Figure 1. Long bone histology of a non-avialan dinosaur and a Mesozoic bird viewed with polarized microscopy.

(A) The femoral microstructure of the small alvarezsaurrid, Shuvuuia deserti (IGM 100–99) is compared to the tibial histology (B) of the Early Cretaceous avialan, Confuciusornis sanctus (IVPP V11521). Both show well-vascularized bone owing to the presence of numerous primary vascular canals (large black structures), and woven fibered matrix characterized by oblong, randomly oriented osteocyte lacunae (numerous small black structures). Arrows point to growth lines in the form of a line of arrested growth (left) and an annulus (right). Scale bars  = 0.5 mm (A) and 0.1 mm (B).

We used dissecting microscopy to directly examine the long bone periosteal and fracture surfaces spanning the entire size range of Archaeopteryx (Eichstätt, Munich, Ottmann & Steil, London, and Solnhofen specimens; Table 1), the oldest known bird [16]. (Note: we follow Chiappe's (2) interpretation that all specimens are referable to a single species, Archaeopteryx lithographica; see Materials and Methods.) In the two largest individuals delamination of cortical bone consistent with growth line interfaces were found, as anticipated (Figure 2). However, all specimens unexpectedly showed exceptionally sparse longitudinal vascularization visible on the periostal surfaces and within the semi-transparent bones (Figure 3). Furthermore, transversely running fracture faces showed a circumferential fabric characteristic of the dense lamellar or parallel-fibered bone-types of living non-dinosaurian reptiles [17].
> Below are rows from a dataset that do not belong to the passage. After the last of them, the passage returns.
(** * utils.py: training / evaluation harness and batch-norm recalibration

    A shallow embedding of [utils.py].  Python floats are modelled as exact
    rationals ([Q], compared with [==]); Python integers as [Z]; tensors as
    lists; the objects the functions mutate in place (the model, the
    optimizer) live in an explicit [world] that is threaded through a small
    state-and-exception monad. *)

From Stdlib Require Import String ZArith QArith Qabs List Bool Lia Lqa.
Import ListNotations.

Open Scope Q_scope.

(** ** Python exceptions and results *)

Inductive exn : Type :=
| ZeroDivisionError
| StopIteration
| NameError (name : string)
| KeyError
| ValueError
| RuntimeError.

Inductive result (A : Type) : Type :=
| Ok (a : A)
| Raise (e : exn).

Arguments Ok {A} a.
Arguments Raise {A} e.

(** [a / b] on Python numbers. *)
Definition py_div (a b : Q) : result Q :=
  if Qeq_bool b 0 then Raise ZeroDivisionError else Ok (a / b).

(** [a < b] as a boolean. *)
Definition Qltb (a b : Q) : bool :=
  match a ?= b with Lt => true | _ => false end.

(** ** Learning-rate schedule *)

(** [cyclic_learning_rate(epoch, cycle, alpha_1, alpha_2)] returns the
    closure [schedule]; the closure applied to [i] is
    [cyclic_learning_rate epoch cycle alpha_1 alpha_2 i].  [epoch % cycle]
    is Python's floored modulo, which is [Z.modulo]; it raises when
    [cycle] is zero. *)
Definition cyclic_learning_rate (epoch cycle : Z) (alpha_1 alpha_2 : Q)
                                (i : Q) : result Q :=
  if (cycle =? 0)%Z then Raise ZeroDivisionError
  else
    let t := (inject_Z (epoch mod cycle) + i) / inject_Z cycle in
    if Qltb t (1#2)
    then Ok (alpha_1 * (1 - 2 * t) + alpha_2 * 2 * t)
    else Ok (alpha_1 * (2 * t - 1) + alpha_2 * (2 - 2 * t)).

(** ** Regularizer *)

(** A parameter tensor, flattened. *)
Definition tensor := list Q.

Section Regularizer.

(** [torch.sqrt] on a scalar is a primitive of the tensor library. *)
Variable sqrt : Q -> Q.

(** [torch.sum(p ** 2)]. *)
Definition sum_sq (p : tensor) : Q :=
  fold_left (fun acc x => acc + x * x) p 0.

(** [l2_regularizer(weight_decay)(model)], where [params] is what
    [model.parameters()] yields. *)
Definition l2_regularizer (weight_decay : Q) (params : list tensor) : Q :=
  let l2 := fold_left (fun l2 p => l2 + sqrt (sum_sq p)) params 0 in
  (1#2) * weight_decay * l2.
(** The argument of the [onChatComplete] callback. *)
Record Completed := {
  completed_problem : str;
  completed_name : str;
  completed_ai_response : str;
  completed_id : option str
}.

(** Calls the handler makes to the outside. *)
Inductive Event :=
| CreateChat (chatData : ChatData)
| OnChatComplete (chat : Completed).

(** Setters. *)
Definition setName (v : str) (s : State) : State :=
  {| name := v; problem := problem s; message := message s; loading := loading s;
     error := error s; fieldErrors := fieldErrors s; messages := messages s;
     hasInitialSubmission := hasInitialSubmission s;
     initialPatientInfo := initialPatientInfo s;
     currentSessionId := currentSessionId s |}.

Definition setProblem (v : str) (s : State) : State :=
  {| name := name s; problem := v; message := message s; loading := loading s;
     error := error s; fieldErrors := fieldErrors s; messages := messages s;
     hasInitialSubmission := hasInitialSubmission s;
     initialPatientInfo := initialPatientInfo s;
     currentSessionId := currentSessionId s |}.

Definition setMessage (v : str) (s : State) : State :=
  {| name := name s; problem := problem s; message := v; loading := loading s;
     error := error s; fieldErrors := fieldErrors s; messages := messages s;
     hasInitialSubmission := hasInitialSubmission s;
     initialPatientInfo := initialPatientInfo s;
     currentSessionId := currentSessionId s |}.

Definition setLoading (v : bool) (s : State) : State :=
  {| name := name s; problem := problem s; message := message s; loading := v;
     error := error s; fieldErrors := fieldErrors s; messages := messages s;
     hasInitialSubmission := hasInitialSubmission s;
     initialPatientInfo := initialPatientInfo s;
     currentSessionId := currentSessionId s |}.

Definition setError (v : str) (s : State) : State :=
  {| name := name s; problem := problem s; message := message s; loading := loading s;
     error := v; fieldErrors := fieldErrors s; messages := messages s;
     hasInitialSubmission := hasInitialSubmission s;
     initialPatientInfo := initialPatientInfo s;
     currentSessionId := currentSessionId s |}.

Definition setFieldErrors (v : FieldErrors) (s : State) : State :=
  {| name := name s; problem := problem s; message := message s; loading := loading s;
     error := error s; fieldErrors := v; messages := messages s;
     hasInitialSubmission := hasInitialSubmission s;
     initialPatientInfo := initialPatientInfo s;
     currentSessionId := currentSessionId s |}.

(** [setMessages] is called with an updater function of the previous array. *)
Definition setMessages (f : list Message -> list Message) (s : State) : State :=
  {| name := name s; problem := problem s; message := message s; loading := loading s;
     error := error s; fieldErrors := fieldErrors s; messages := f (messages s);
     hasInitialSubmission := hasInitialSubmission s;
     initialPatientInfo := initialPatientInfo s;
     currentSessionId := currentSessionId s |}.

Definition setHasInitialSubmission (v : bool) (s : State) : State :=
  {| name := name s; problem := problem s; message := message s; loading := loading s;
     error := error s; fieldErrors := fieldErrors s; messages := messages s;
     hasInitialSubmission := v;
     initialPatientInfo := initialPatientInfo s;
     currentSessionId := currentSessionId s |}.

Definition setInitialPatientInfo (v : PatientInfo) (s : State) : State :=
  {| name := name s; problem := problem s; message := message s; loading := loading s;
     error := error s; fieldErrors := fieldErrors s; messages := messages s;
     hasInitialSubmission := hasInitialSubmission s;
     initialPatientInfo := v;
     currentSessionId := currentSessionId s |}.

Definition setCurrentSessionId (v : option str) (s : State) : State :=
  {| name := name s; problem := problem s; message := message s; loading := loading s;
     error := error s; fieldErrors := fieldErrors s; messages := messages s;
     hasInitialSubmission := hasInitialSubmission s;
     initialPatientInfo := initialPatientInfo s;
     currentSessionId := v |}.

Definition noFieldErrors : FieldErrors :=
  {| name_error := false; message_error := false |}.

Definition noDisease : str := js "No specific disease mentioned".

(** The initial values of the [useState] cells. *)
Definition initial : State :=
  {| name := []; problem := []; message := []; loading := false;
     error := []; fieldErrors := noFieldErrors; messages := [];
     hasInitialSubmission := false;
     initialPatientInfo := {| patient_name := []; patient_problem := [] |};
     currentSessionId := None |}.

(** What the transcript shows of a stored turn: of a user turn only the
    message part of the text that was sent to the model. *)
Definition displayContent (msg : Session.StoredMessage) : str :=
  if eqb (Session.role msg) (js "user") then
    match matchMessage (Session.content msg) with
    | Some group => trim group
    | None =>
        let last := lastLine (Session.content msg) in
        if truthy last
           && negb (includes (js "Patient Name:") last)
           && negb (includes (js "Problem:") last)
        then trim last
        else Session.content msg
    end
  else Session.content msg.

Definition formattedMessage (currentChat : Session.Chat)
    (msg : Session.StoredMessage) : Message :=
  {| type := if eqb (Session.role msg) (js "user") then user else ai;
     content := Some (displayContent msg);
     sender := if eqb (Session.role msg) (js "user")
               then Some (orDefault (Session.patient_name currentChat) (js "Anonymous"))
               else None;
     additional := None |}.

(** The [if] branch of the effect on [currentChat]: a chat of the history
    was selected.  The form becomes active on that session. *)
Definition useEffect_chat (currentChat : Session.Chat) (s : State) : State :=
  let s := setName (orDefault (Session.patient_name currentChat) []) s in
  let s := setProblem (orDefault (Session.problem currentChat) []) s in
  let s := setMessage [] s in
  let s := setInitialPatientInfo
             {| patient_name :=
                  orDefault (Session.patient_name currentChat) (js "Anonymous");
                patient_problem :=
                  orDefault (Session.problem currentChat)
                            (js "No specific disease mentioned") |} s in
  let s := setHasInitialSubmission true s in
  let s := setCurrentSessionId
             (orO (orO (Session.id currentChat) (Session._id currentChat)) None) s in
  match Session.messages currentChat with
  | Some ((_ :: _) as stored) =>
      setMessages (fun _ => map (formattedMessage currentChat) stored) s
  | _ =>
      setMessages
        (fun _ =>
           [{| type := user;
               content := Some (orDefault (Session.additional_info currentChat) []);
               sender := Some (orDefault (Session.patient_name currentChat)
                                         (js "Anonymous"));
               additional := Session.additional_info currentChat |};
            {| type := ai;
               content := Session.ai_response currentChat;
               sender := None;
               additional := None |}]) s
  end.

(** The [else] branch of the effect on [currentChat]: what runs when
    [currentChat] becomes [null] (new chat, or the open chat was deleted). *)
Definition useEffect_noChat (s : State) : State :=
  let s := setName [] s in
  let s := setProblem [] s in
  let s := setMessage [] s in
  let s := setMessages (fun _ => []) s in
  let s := setError [] s in
  let s := setFieldErrors noFieldErrors s in
  let s := setLoading false s in
  let s := setHasInitialSubmission false s in
  let s := setInitialPatientInfo {| patient_name := []; patient_problem := [] |} s in
  setCurrentSessionId None s.

(** The effect on [currentChat]. *)
Definition useEffect_currentChat (currentChat : option Session.Chat) (s : State)
    : State :=
  match currentChat with
  | Some chat => useEffect_chat chat s
  | None => useEffect_noChat s
  end.

(** [onChange] of the name, disease and message inputs. *)
Definition onChangeName (value : str) (s : State) : State :=
  let s' := setName value s in
  if name_error (fieldErrors s)
  then setError []
         (setFieldErrors {| name_error := false;
                            message_error := message_error (fieldErrors s) |} s')
  else s'.

Definition onChangeProblem (value : str) (s : State) : State := setProblem value s.

Definition onChangeMessage (value : str) (s : State) : State :=
  let s' := setMessage value s in
  if message_error (fieldErrors s)
  then setError []
         (setFieldErrors {| name_error := name_error (fieldErrors s);
                            message_error := false |} s')
  else s'.

(** [handleSubmit] is an async function: it runs up to [await
    createChat(chatData)], and resumes when the promise settles.  [c] is
    the state the handler closed over: every plain read of a state variable
    in the body reads [c]. *)

(** The object built for the request. *)
Definition chatData (c : State) : ChatData :=
  let patientName :=
    if hasInitialSubmission c then patient_name (initialPatientInfo c)
    else or (trim (name c)) (js "Anonymous") in
  let patientProblem :=
    if hasInitialSubmission c
    then (if negb (eqb (patient_problem (initialPatientInfo c)) noDisease)
          then Some (patient_problem (initialPatientInfo c)) else None)
    else orNull (trim (problem c)) in
  {| chat_name := patientName;
     chat_problem := patientProblem;
     chat_message := trim (message c);
     session_id :=
       if hasInitialSubmission c && truthyO (currentSessionId c)
       then currentSessionId c else None |}.
(** C2: [until(f)] with a predicate function [f] that returns.  In every
    run, as soon as the driver has been resumed once, the action has been
    called, and no check of [f] comes before that first call; every check
    comes directly after a call; a check that returned [true] is the last event of the
    run, with the promise resolved and the status [complete].  And the
    run does what it must: let [traj j] be the world the [j]-th call of
    the action leaves ([traj 0] the world at the call of [until]); if [f]
    is false on [traj 1 .. traj k] and true on [traj (k + 1)], the promise
    resolves, and the events of the run are, pass after pass, the delay
    (if configured), the call and the check of [f] on the world that call
    left, the check of pass [k + 1] being the first to return [true] and
    the last event: after it the action is not called and the status is
    [complete].  With [k = 0] the action is called once although [f] holds
    at once. *)
Theorem until_calls_before_checking (f : W -> bool) (m : Machine) :
  (forall fuel, exists evs,
      log (snd (exec fuel (until (FinFun f) m))) = log m ++ evs /\
      ((1 <= fuel)%nat ->
       exists pre i post,
         evs = pre ++ EvCall i :: post /\ forall b, ~ In (EvCheck b) pre) /\
      checks_follow_calls evs /\
      (forall pre post,
          evs = pre ++ EvCheck true :: post ->
          post = [] /\
          fst (exec fuel (until (FinFun f) m)) = Resolved /\
          status (rep (snd (exec fuel (until (FinFun f) m)))) = complete)) /\
  (forall (k : nat) (traj : nat -> W),
      traj O = world m ->
      (forall j, (j < S k)%nat ->
                 action (_repeated (rep m) + Z.of_nat (S j))
                        (delayed (rep m) (traj j))
                 = Returned (traj (S j))) ->
      (forall j, (1 <= j < S k)%nat -> f (traj j) = false) ->
      f (traj (S k)) = true ->
      exists m',
        (forall fuel, (2 * S k <= fuel)%nat ->
                      exec fuel (until (FinFun f) m) = (Resolved, m')) /\
        log m' = log m ++ until_trace (delay_events (rep m)) (_repeated (rep m)) k /\
        calls (log m') = calls (log m) ++ indices (_repeated (rep m)) (S k) /\
        world m' = traj (S k) /\
        status (rep m') = complete /\
        _repeated (rep m') = 0).
Proof.
  split; [intros fuel; apply until_safety|].
  intros k traj H0 Hact Hfalse Htrue.
  destruct (until_loop_log f k (begin m) traj (clock (world m)))
    as (n & m' & Hn & He & Hl & Hw & Hst & Hr); try assumption; try reflexivity.
  destruct (until_loop f k (begin m) traj (clock (world m)))
    as (n2 & m2 & Hn2 & He2 & Hc2 & _); try assumption; try reflexivity.
  assert (Hall : forall fuel, (2 * S k <= fuel)%nat ->
                              exec fuel (until (FinFun f) m) = (Resolved, m')).
  { intros fuel Hf. unfold until.
    rewrite (exec_stable n fuel); [exact He | now rewrite He | lia]. }
  assert (Hm2 : m2 = m').
  { pose proof (Hall (2 * S k)%nat (Nat.le_refl _)) as H1. unfold until in H1.
    rewrite (exec_stable n2 (2 * S k)) in H1; [| now rewrite He2 | lia].
    congruence. }
  subst m2. exists m'. repeat split; assumption.
Qed.

End Drivers.


(** ** String durations of [every] *)

Import JSString.

Lemma digit_range c :
  isDigit c = true ->
  (c = 48 \/ c = 49 \/ c = 50 \/ c = 51 \/ c = 52 \/
   c = 53 \/ c = 54 \/ c = 55 \/ c = 56 \/ c = 57)%N.
Proof.
  unfold isDigit. intros H. apply andb_prop in H. destruct H as [H1 H2].
  apply N.leb_le in H1. apply N.leb_le in H2. lia.
Qed.

Lemma digit_unit c :
  isDigit c = true ->
  isWhiteSpace c = false /\
  (c =? 45)%N = false /\
  (c =? 43)%N = false /\
  (c =? 120)%N = false /\
  (c =? 88)%N = false /\
  digitIn 10 c = Some (Z.of_N c - 48).
Proof.
  intros H.
  destruct (digit_range c H) as [-> | [-> | [-> | [-> | [-> | [-> | [-> | [-> | [-> | ->]]]]]]]]];
    repeat split; reflexivity.
Qed.

Lemma parseDigits_decimal ds rest :
  allDigits ds = true -> stops rest ->
  forall acc,
    parseDigits 10 acc (ds ++ rest)
    = acc * 10 ^ Z.of_nat (List.length ds) + decimal ds.
Proof.
  intros Hds Hrest. induction ds as [|c ds IH]; intros acc.
  - simpl. destruct rest as [|c0 rest]; simpl; [lia|].
    destruct Hrest as (Hc0 & _). rewrite Hc0. lia.
  - cbn [allDigits] in Hds. apply andb_prop in Hds. destruct Hds as [Hc Hds].
    destruct (digit_unit c Hc) as (_ & _ & _ & _ & _ & Hv).
    cbn [app parseDigits]. rewrite Hv, (IH Hds).
    cbn [List.length decimal]. rewrite Nat2Z.inj_succ, Z.pow_succ_r by lia.
    ring.
Qed.

Lemma parseInt_decimal ds rest :
  ds <> [] -> allDigits ds = true -> stops rest ->
  parseInt (ds ++ rest) = Num (decimal ds).
Proof.
  intros Hne Hds Hrest. destruct ds as [|c ds]; [congruence|].
  pose proof Hds as Hall.
  cbn [allDigits] in Hds. apply andb_prop in Hds. destruct Hds as [Hc Hds].
  destruct (digit_unit c Hc) as (Hws & Hm & Hp & _ & _ & Hv).
  unfold parseInt. cbn [app trimStart]. rewrite Hws.
  unfold stripSign. rewrite Hm, Hp.
  assert (Hpre : stripPrefix (c :: ds ++ rest) = (10, c :: ds ++ rest)).
  { unfold stripPrefix. destruct (ds ++ rest) as [|x tl] eqn:Hx; [reflexivity|].
    assert (Hnx : ((x =? 120)%N || (x =? 88)%N) = false).
    { destruct ds as [|c2 ds].
      - simpl in Hx. subst rest. destruct Hrest as (_ & H1 & H2).
        now rewrite H1, H2.
      - simpl in Hx. inversion Hx; subst.
        cbn [allDigits] in Hds. apply andb_prop in Hds. destruct Hds as [Hc2 _].
        destruct (digit_unit x Hc2) as (_ & _ & _ & H1 & H2 & _).
        now rewrite H1, H2. }
    rewrite Hnx, andb_false_r. reflexivity. }
  rewrite Hpre, Hv.
  change (c :: ds ++ rest) with ((c :: ds) ++ rest).
  rewrite (parseDigits_decimal _ _ Hall Hrest). f_equal. lia.
Qed.

Lemma eqb_refl s : eqb s s = true.
Proof. induction s as [|c s IH]; simpl; [reflexivity|]. now rewrite N.eqb_refl. Qed.

Lemma eqb_eq s t : eqb s t = true -> s = t.
Proof.
  revert t. induction s as [|c s IH]; intros [|d t] H; simpl in H;
    try discriminate; [reflexivity|].
  apply andb_prop in H. destruct H as [H1 H2].
  apply N.eqb_eq in H1. f_equal; auto.
Qed.

Lemma endsWith_own_suffix s suffix : endsWith (s ++ suffix) suffix = true.
Proof.
  induction s as [|c s IH].
  - destruct suffix; cbn [app endsWith]; now rewrite eqb_refl.
  - cbn [app endsWith]. rewrite IH. now destruct (eqb _ _).
Qed.

Lemma endsWith_after_digits ds tail c0 suffix :
  allDigits ds = true -> isDigit c0 = false ->
  endsWith tail (c0 :: suffix) = false ->
  endsWith (ds ++ tail) (c0 :: suffix) = false.
Proof.
  intros Hds Hc0 Ht. induction ds as [|c ds IH]; [exact Ht|].
  cbn [allDigits] in Hds. apply andb_prop in Hds. destruct Hds as [Hc Hds].
  cbn [app endsWith]. rewrite (IH Hds).
  assert (Hne : (c =? c0)%N = false).
  { destruct (N.eqb_spec c c0); [congruence | reflexivity]. }
  cbn [eqb]. now rewrite Hne.
Qed.

Lemma factor_after_digits ds :
  allDigits ds = true ->
  factor_of (ds ++ str "ms") = Some 1 /\
  factor_of (ds ++ str "s") = Some 1000 /\
  factor_of (ds ++ str "m") = Some 60000.
Proof.
  intros Hds.
  assert (E1 : endsWith (ds ++ str "s") (str "ms") = false)
    by (apply (endsWith_after_digits ds (str "s") 109%N (str "s"));
        assumption || reflexivity).
  assert (E2 : endsWith (ds ++ str "m") (str "ms") = false)
    by (apply (endsWith_after_digits ds (str "m") 109%N (str "s"));
        assumption || reflexivity).
  assert (E3 : endsWith (ds ++ str "m") (str "s") = false)
    by (apply (endsWith_after_digits ds (str "m") 115%N []);
        assumption || reflexivity).
  unfold factor_of. repeat split.
  - now rewrite endsWith_own_suffix.
  - now rewrite E1, endsWith_own_suffix.
  - now rewrite E2, E3, endsWith_own_suffix.
Qed.

(** What [every] stores for a string that starts with digits, by its
    unit. *)
Lemma every_digits ds rest r :
  ds <> [] -> allDigits ds = true -> stops rest ->
  every (DStr (ds ++ rest)) r =
  match factor_of (ds ++ rest) with
  | Some k => set_timeout (Some (Num (decimal ds * k))) r
  | None => r
  end.
Proof.
  intros Hne Hds Hrest. unfold every, factor_of.
  rewrite (parseInt_decimal ds rest Hne Hds Hrest).
  destruct (endsWith (ds ++ rest) (str "ms")); [now rewrite Z.mul_1_r|].
  destruct (endsWith (ds ++ rest) (str "s")); [reflexivity|].
  destruct (endsWith (ds ++ rest) (str "m")); [|reflexivity].
  simpl js_mul. do 3 f_equal. lia.
Qed.

(** C6, as the code has it: on every instance [every('2s')],
    [every('500ms')] and [every('1m')] store the timeout that
    [every(2000)], [every(500)] and [every(60000)] store; and for every
    magnitude [ds] written as a non-empty run of decimal digits,
    [every(ds + 'ms')] stores its value, [every(ds + 's')] 1000 times and
    [every(ds + 'm')] 60000 times its value, as long as the result is a
    safe integer; [every(n)] stores [n]. *)
Theorem every_string_durations (r : Repeater) (ds : JSStr) :
  ds <> [] ->
  allDigits ds = true ->
  (every (DStr (str "2s")) r = set_timeout (Some (Num 2000)) r /\
   every (DStr (str "500ms")) r = set_timeout (Some (Num 500)) r /\
   every (DStr (str "1m")) r = set_timeout (Some (Num 60000)) r) /\
  (decimal ds <= max_safe ->
   every (DStr (ds ++ str "ms")) r = set_timeout (Some (Num (decimal ds))) r) /\
  (decimal ds * 1000 <= max_safe ->
   every (DStr (ds ++ str "s")) r
   = set_timeout (Some (Num (decimal ds * 1000))) r) /\
  (decimal ds * 60000 <= max_safe ->
   every (DStr (ds ++ str "m")) r
   = set_timeout (Some (Num (decimal ds * 60000))) r) /\
  (forall n, every (DNum n) r = set_timeout (Some n) r).
Proof.
  intros Hne Hds.
  destruct (factor_after_digits ds Hds) as (F1 & F2 & F3).
  split; [repeat split|]. repeat split.
  - intros _. rewrite every_digits, F1, Z.mul_1_r; auto; repeat split.
  - intros _. rewrite every_digits, F2; auto; repeat split.
  - intros _. rewrite every_digits, F3; auto; repeat split.
Qed.
(** The exits of the [try] statement: the loop made write calls [ws] of
    the list, and then the commit resolved, or the commit failed and the
    abort followed, or the loop threw and the abort followed. *)
Lemma try_statement_exits b db (ops : list Operation) s h
    (r : Completion unit) h' :
  try_catch
    (bind (for_operations b db ops s)
          (λ _, await (invoke b (CommitTransaction s))))
    (λ err, bind (await (invoke b (AbortTransaction s)))
                 (λ _, throw err)) h
  = (r, h') →
  ∃ ws tail,
    h' = issue b h (ws ++ tail)
    ∧ ws `sublist_of` flat_map (writes_of db s) ops
    ∧ (r = Normal tt
       ∧ tail = [CommitTransaction s]
       ∧ b (issue b h ws) (CommitTransaction s) = Resolves
       ∨ (∃ e, r = Thrown e)
         ∧ (tail = [CommitTransaction s; AbortTransaction s]
            ∧ b (issue b h ws) (CommitTransaction s) ≠ Resolves
            ∨ tail = [AbortTransaction s])).
Proof.
  destruct (for_operations_made b db ops s h) as (ws & Hws & Hsub).
  intros Hrun. exists ws.
  unfold try_catch, bind at 1 in Hrun.
  destruct (for_operations b db ops s h) as [[[]|e] h4];
    simpl in Hws; subst h4.
  - unfold await, bind at 1, invoke at 1 in Hrun.
    destruct (b (issue b h ws) (CommitTransaction s)) as [|e|e] eqn:Hcommit.
    + exists [CommitTransaction s]. simpl in Hrun.
      injection Hrun as <- <-.
      split; [by rewrite issue_app|]. split; [done|]. by left.
    + exists [CommitTransaction s; AbortTransaction s]. simpl in Hrun.
      unfold bind, invoke in Hrun.
      split; [|split; [done|right; split; [|by left]]];
        destruct (b _ (AbortTransaction s)); injection Hrun as <- <-;
        by rewrite ?issue_app; eauto.
    + exists [CommitTransaction s; AbortTransaction s]. simpl in Hrun.
      unfold bind, invoke in Hrun.
      split; [|split; [done|right; split; [|by left]]];
        destruct (b _ (AbortTransaction s)); injection Hrun as <- <-;
        by rewrite ?issue_app; eauto.
  - exists [AbortTransaction s].
    unfold await, bind, invoke in Hrun.
    split; [|split; [done|right; split; [|by right]]];
      destruct (b _ (AbortTransaction s)); injection Hrun as <- <-;
      by rewrite ?issue_app; eauto.
Qed.

Lemma Forall_of_sublist {A} (P : A → Prop) (l k : list A) :
  l `sublist_of` k → Forall P k → Forall P l.
Proof.
  induction 1 as [|x l k _ IH|x l k _ IH]; intros Hk; [done|..].
  - apply Forall_cons in Hk as [Hx Hk]. constructor; auto.
  - apply Forall_cons in Hk as [_ Hk]. auto.
Qed.

Lemma writes_of_confined db s op :
  Forall (λ w : @Call value,
            is_write w = true ∧ database_of w = Some db
            ∧ session_of w = Some s)
         (writes_of db s op).
Proof.
  unfold writes_of. destruct (OperationType.of_string _) as [ty|];
    [|constructor].
  apply Forall_forall. intros w Hw. apply list_elem_of_In in Hw.
  apply in_map_iff in Hw as (c & <- & _). by destruct ty.
Qed.

Lemma flat_map_writes_of_confined db s (ops : list Operation) :
  Forall (λ w : @Call value,
            is_write w = true ∧ database_of w = Some db
            ∧ session_of w = Some s)
         (flat_map (writes_of db s) ops).
Proof.
  induction ops as [|op ops IH]; simpl; [constructor|].
  apply Forall_app. split; [apply writes_of_confined | done].
Qed.

(** Every run has one of four shapes: a failure before the [try]
    statement, or the calls that start the transaction, write calls of
    the list in order, and then the commit, the failed commit and the
    abort, or the abort alone. *)
Lemma createTransaction_exits b db (ops : list Operation) h0
    (r : Completion unit) h :
  createTransaction b db ops h0 = (r, h) →
  ∃ start ws tail,
    h = issue b h0 (start ++ ws ++ tail)
    ∧ ws `sublist_of` flat_map (writes_of db (session_from h0)) ops
    ∧ ((∃ e, r = Thrown e) ∧ ws = [] ∧ tail = []
       ∧ (start = [Connect] ∨ start = [Connect; StartSession]
          ∨ (start = [Connect; StartSession;
                      StartTransaction (session_from h0)]
             ∧ ∃ e, b (issue b h0 [Connect; StartSession])
                      (StartTransaction (session_from h0)) = Throws e))
       ∨ start = [Connect; StartSession; StartTransaction (session_from h0)]
         ∧ (∀ e, b (issue b h0 [Connect; StartSession])
                   (StartTransaction (session_from h0)) ≠ Throws e)
         ∧ (r = Normal tt
            ∧ tail = [CommitTransaction (session_from h0)]
            ∧ b (issue b h0 (start ++ ws))
                (CommitTransaction (session_from h0)) = Resolves
            ∨ (∃ e, r = Thrown e)
              ∧ (tail = [CommitTransaction (session_from h0);
                         AbortTransaction (session_from h0)]
                 ∧ b (issue b h0 (start ++ ws))
                     (CommitTransaction (session_from h0)) ≠ Resolves
                 ∨ tail = [AbortTransaction (session_from h0)]))).
Proof.
  intros Hrun.
  destruct (createTransaction_startup b db ops h0)
    as [(e & ks & Hfail & Hks)|(Hc & Hs & Ht)].
  - rewrite Hfail in Hrun. injection Hrun as <- <-.
    exists ks, [], []. rewrite !app_nil_r.
    split; [done|]. split; [apply sublist_nil_l|]. left.
    split; [by eexists|]. do 2 (split; [done|]).
    destruct Hks as [->|[->|[-> Hthrow]]]; eauto.
  - rewrite createTransaction_started in Hrun by done.
    apply try_statement_exits in Hrun as (ws & tail & -> & Hsub & Hexit).
    exists [Connect; StartSession; StartTransaction (session_from h0)],
           ws, tail.
    split; [by rewrite <- !issue_app|]. split; [done|]. right.
    split; [done|]. split; [done|]. by rewrite issue_app.
Qed.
Figure 2. Skeletal elements from the largest known Archaeopteryx specimen showing cortical delamination.

Femora, tibiae, fibulae, pubes, and gastralia from the Solnhofen specimen (BMMS 500), are shown. The brown cortical layer of the left femur (inset box) is superior to the light gray underlying bone layer that is exposed where the former flaked-off. This is consistent with a growth line interface. These thin, hypermineralized osseous layers partition the more fibrous zonal tissues and act as planes of weakness where exfoliation can occur.

Figure 3. Fibrous surface texture and longitudinal vascular canals visible within the cortices of Archaeopteryx long bones.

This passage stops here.